The title sums up the premise of this book and to anybody who has been paying attention for the past several decades, this should not be a startling theme. There is no doubt that our tort system is out of control and the costs are spread throughout society. Most consumer products come with a "lawsuit tax" in the form of higher retail prices to offset the costs associated with litigation. Often, the "lawsuit" tax increases the costs of consumer goods where the inherent dangers of using such goods should be obvious. One such product might be a household step ladder. In "The Collapse of the Common Good," Howard goes beyond the tried and true method of providing absurd examples of our legal system, though he does include many.
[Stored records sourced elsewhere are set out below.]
(* ===== verification/Mount.v ===== *)
(** The MOUNT protocol, versions 1 and 3 ([nfs/mount.go]). *)
From S2P Require Import Prelude Xdr Nfs Rpc Nfs2.

Section procedures.
Context {S Node : Type} (fs : FS S Node).
Notation H := (handler S).

(** A mount path's root handle, in the form of the version. *)
Definition mountMnt (vers : Z) : H bytes :=
  path ← arg str_;
  bad ← failed;
  if (bad : bool) then mret []
  else
    r ← call (MountRoot fs path);
    match r with
    | inr e => mret (w_uint32 (statusFor (Some e)) [])
    | inl root =>
        if negb (ftype (Mode fs root) =? nfDIR)
        then mret (w_uint32 (statusFor (Some (only ErrNotDir))) [])
        else
          h ← handle fs root;
          if vers =? 1 then mret ((w_uint32 nfsOK >> w_fixed h) [])
          else mret ((w_uint32 nfsOK >> w_opaque h >> w_uint32 1 >> w_uint32 1) [])
    end.

Definition mountUmnt : H bytes := _ ← arg str_; mret [].

Definition mountExport : H bytes :=
  let exports := default [[slash]] (Exports fs) in
  mret ((w_list (fun p => w_bool true >> w_opaque p >> w_bool false) exports >> w_bool false) []).

Definition mountProcs (vers : Z) : list (Z * H bytes) :=
  [(0, null); (1, mountMnt vers); (3, mountUmnt); (4, null); (5, mountExport)].
End procedures.
(* ===== verification/Nfs3Client.v ===== *)
(** What an NFSv3 client gets from READ, READDIR and READDIRPLUS
    ([nfs/nfs3.go]): sizes within what it asked for, and whole files and
    directories from repeated calls. *)
From S2P Require Import Prelude Xdr Nfs Rpc Nfs2 Nfs3.

(** ** The bytes the writers add *)

Definition time3_bytes (t : gotime) : bytes := be_enc 4 (u32 (Unix t)) ++ be_enc 4 (u32 (Nanosecond t)).

Definition fattr3_bytes {S Node} (fs : FS S Node) (n : Node) : bytes :=
  let a := attrOf fs n in
  be_enc 4 (ftype (a_Mode a)) ++ be_enc 4 (Z.land (a_Mode a) 0xFFF) ++ be_enc 4 (Nlink a)
  ++ be_enc 4 0 ++ be_enc 4 0 ++ be_enc 8 (a_Size a) ++ be_enc 8 (Used a)
  ++ be_enc 4 0 ++ be_enc 4 0 ++ be_enc 8 1 ++ be_enc 8 (Fileid a)
  ++ time3_bytes (Atime a) ++ time3_bytes (a_Mtime a) ++ time3_bytes (Ctime a).

Lemma writeFattr3_bytes {S Node} (fs : FS S Node) n w : writeFattr3 fs n w = w ++ fattr3_bytes fs n.
Proof.
  unfold writeFattr3, fattr3_bytes, writeTime3, time3_bytes, then_, w_uint32, w_uint64.
  by rewrite <- !app_assoc.
Qed.

Lemma aligned_fattr3 {S Node} (fs : FS S Node) n : aligned (fattr3_bytes fs n).
Proof. unfold fattr3_bytes, time3_bytes. cbv zeta. auto 25 with golib. Qed.
#[export] Hint Resolve aligned_fattr3 : golib.

Lemma zlen_fattr3 {S Node} (fs : FS S Node) n : zlen (fattr3_bytes fs n) = 84.
Proof. unfold fattr3_bytes, time3_bytes. by rewrite !zlen_app, !zlen_be_enc. Qed.

(** A post_op_attr with the attributes. *)
Definition attr_bytes {S Node} (fs : FS S Node) (n : Node) : bytes := be_enc 4 1 ++ fattr3_bytes fs n.
Lemma serve_packet_rel AllowIP p d s1 s2 : RS s1 s2 ->
  exists reply d' s1' s2', serve_packet AllowIP t1 p (d, s1) = (reply, (d', s1')) /\
    serve_packet AllowIP t2 p (d, s2) = (reply, (d', s2')) /\ RS s1' s2'.
Proof.
  intros Hs. destruct p as [addr pkt]. unfold serve_packet.
  destruct (negb (allowed AllowIP addr)); [by do 4 eexists|].
  destruct (drc_lookup d addr pkt); [by do 4 eexists|].
  destruct (dispatch_rel t1 t2 pkt server_rel s1 s2 Hs) as [Hr Hs'].
  destruct (dispatch t1 pkt s1) as [r1 s1'], (dispatch t2 pkt s2) as [r2 s2']. cbn [fst snd] in *. subst r2.
  by do 4 eexists.
Qed.

Lemma ServeUDP_rel AllowIP ps d s1 s2 : RS s1 s2 ->
  exists replies d' s1' s2', ServeUDP AllowIP t1 ps (d, s1) = (replies, (d', s1')) /\
    ServeUDP AllowIP t2 ps (d, s2) = (replies, (d', s2')) /\ RS s1' s2'.
Proof.
  revert d s1 s2. induction ps as [|p ps IH]; intros d s1 s2 Hs; [by do 4 eexists|]. cbn [ServeUDP].
  destruct (serve_packet_rel AllowIP p d s1 s2 Hs) as (reply & d1 & s1' & s2' & -> & -> & Hs').
  destruct (IH d1 s1' s2' Hs') as (replies & d2 & s1'' & s2'' & -> & -> & Hs''). by do 4 eexists.
Qed.

Lemma serve_loop_rel fuel write k st s1 s2 : RS s1 s2 ->
  match serve_loop fuel t1 write k st s1, serve_loop fuel t2 write k st s2 with
  | Ok (out1, s1'), Ok (out2, s2') => out1 = out2 /\ RS s1' s2'
  | Err e1, Err e2 => e1 = e2
  | Panic, Panic => True
  | _, _ => False
  end.
Proof.
  revert k st s1 s2. induction fuel as [|fuel IH]; intros k st s1 s2 Hs; cbn [serve_loop]; [done|].
  destruct (readRecord st) as [[call st']|e|]; cbn; [|done..]. destruct call as [call|e]; [|done].
  destruct (dispatch_rel t1 t2 call server_rel s1 s2 Hs) as [Hr Hs'].
  destruct (dispatch t1 call s1) as [r1 s1'], (dispatch t2 call s2) as [r2 s2']. cbn [fst snd] in *. subst r2.
  destruct r1 as [reply|]; [|by apply IH]. destruct (write k); [|done].
  specialize (IH (S k) st' s1' s2' Hs').
  destruct (serve_loop fuel t1 write (S k) st' s1') as [[o1 u1]|e1|],
    (serve_loop fuel t2 write (S k) st' s2') as [[o2 u2]|e2|]; cbn; try done.
  by destruct IH as [-> Hu].
Qed.

(** A server of the one export answers as a server of the other: the same replies
    to the same datagrams, with the same duplicate request cache, and the same
    bytes on a connection; and the exports are related again after. *)
Theorem same_service AllowIP ps write st d s1 s2 : RS s1 s2 ->
  (let '(replies1, (d1, s1')) := ServeUDP AllowIP t1 ps (d, s1) in
   let '(replies2, (d2, s2')) := ServeUDP AllowIP t2 ps (d, s2) in
   replies1 = replies2 /\ d1 = d2 /\ RS s1' s2') /\
  match serveConn t1 write st s1, serveConn t2 write st s2 with
  | Ok (out1, s1'), Ok (out2, s2') => out1 = out2 /\ RS s1' s2'
  | Err e1, Err e2 => e1 = e2
  | Panic, Panic => True
  | _, _ => False
  end.
Proof.
  intros Hs. split; [|by apply serve_loop_rel].
  destruct (ServeUDP_rel AllowIP ps d s1 s2 Hs) as (replies & d' & s1' & s2' & -> & -> & Hs'). done.
Qed.
End simulation.

(** ** Invariants *)

(** An export keeps an invariant of its state when each operation does, given
    nodes that satisfy [P], and the nodes it answers satisfy [P]. *)
Definition keeping {S N} (fs : FS S N) (I : S -> Prop) (P : N -> Prop) : Prop :=
  Simulates fs fs (fun s1 s2 => s1 = s2 /\ I s1) (fun n1 n2 => n1 = n2 /\ P n1).

(** A server keeps what its export keeps, whatever datagrams come. *)
Lemma service_keeps {S N} (fs : FS S N) I P now Verifier ports AllowIP ps d s :
  keeping fs I P -> I s -> I (snd (snd (ServeUDP AllowIP (table fs now ports Verifier) ps (d, s)))).
Proof.
  intros Hk Hs.
  destruct (ServeUDP_rel fs fs _ _ (Hsim := Hk) now Verifier ports AllowIP ps d s s (conj eq_refl Hs))
    as (replies & d' & s1 & s2 & -> & _ & _ & H). done.
Qed.

Lemma connection_keeps {S N} (fs : FS S N) I P now Verifier ports write st s out s' :
  keeping fs I P -> I s -> serveConn (table fs now ports Verifier) write st s = Ok (out, s') -> I s'.
Proof.
  intros Hk Hs E.
  pose proof (serve_loop_rel fs fs _ _ (Hsim := Hk) now Verifier ports (length (sdata st) + 1) write 0 st s s (conj eq_refl Hs)) as H.
  unfold serveConn in E. rewrite E in H. by destruct H as (_ & _ & H).
Qed.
Here, he exposes how the assertion of individual rights through litigation in nearly every aspect of daily life has resulted in a society where people become so fearful they act irrationally. Through real-life examples, Howard demonstrates how this has negatively impacted the functioning of institutions such as schools, the work place, and government. The book did seem to stray away from the central premise at times. For example, sometimes it was difficult to see how the discussions on bureaucracy and race relations fit into the overall theme, though they were interesting. Nonetheless, Howard's call for common sense in the way we conduct ourselves-within the legal system and otherwise-is a welcome call indeed. Unfortunately, common sense too often does not prevail.Mike Kowalczyk
Finally a voice of reason among the insanity! I found this book to be enlightening on a subject I have long taken interest in. The first half of the book was especially intruiging, in which Philip Howard discusses the culture of lawsuits that has taken hold in the last 20-30 years. People sue each other for every minor infraction and as a result it has come to the point where people have to watch every minor move they make. Through examples, historical cases, a history, he shows the evolution of this culture and the damage that it is doing to our society as a whole. Of the many examples, he cites the infamous hot coffee case and an interesting series of lawsuits against GM in the 1990s. In short, the first case alleged GM was culpable for damages because the gas tank, located on the passenger side of the car, burst in a side impact crash. A case later in the decade held GM liable for an explosion of a gas tank, now in the rear of the car as a result of the previous case, as a result of a rear impact crash. Such insanity takes place every day and costs consumers and taxpayers tens of billions every year.In the second half he goes on to talk about the voluminous red tape that enshrouds our bureaucracy and the downfalls and holes in the affirmative action system.Colin
Man bites dog.Therefore, the world is going to hell.A Treatise by Philip K. Howard.The author raises some interesting issues regarding the (hyper and negative)interaction between laws and society. I understand where he is coming from. A system of laws is definitely not perfect. However, by definition, laws derived from an imperfect source are bound to be imperfect.But a system without laws similarly fails. So let's resolve to work on the balance. I won't resolve to be friends though, Mr. Howard.I think you could skip this one without missing much.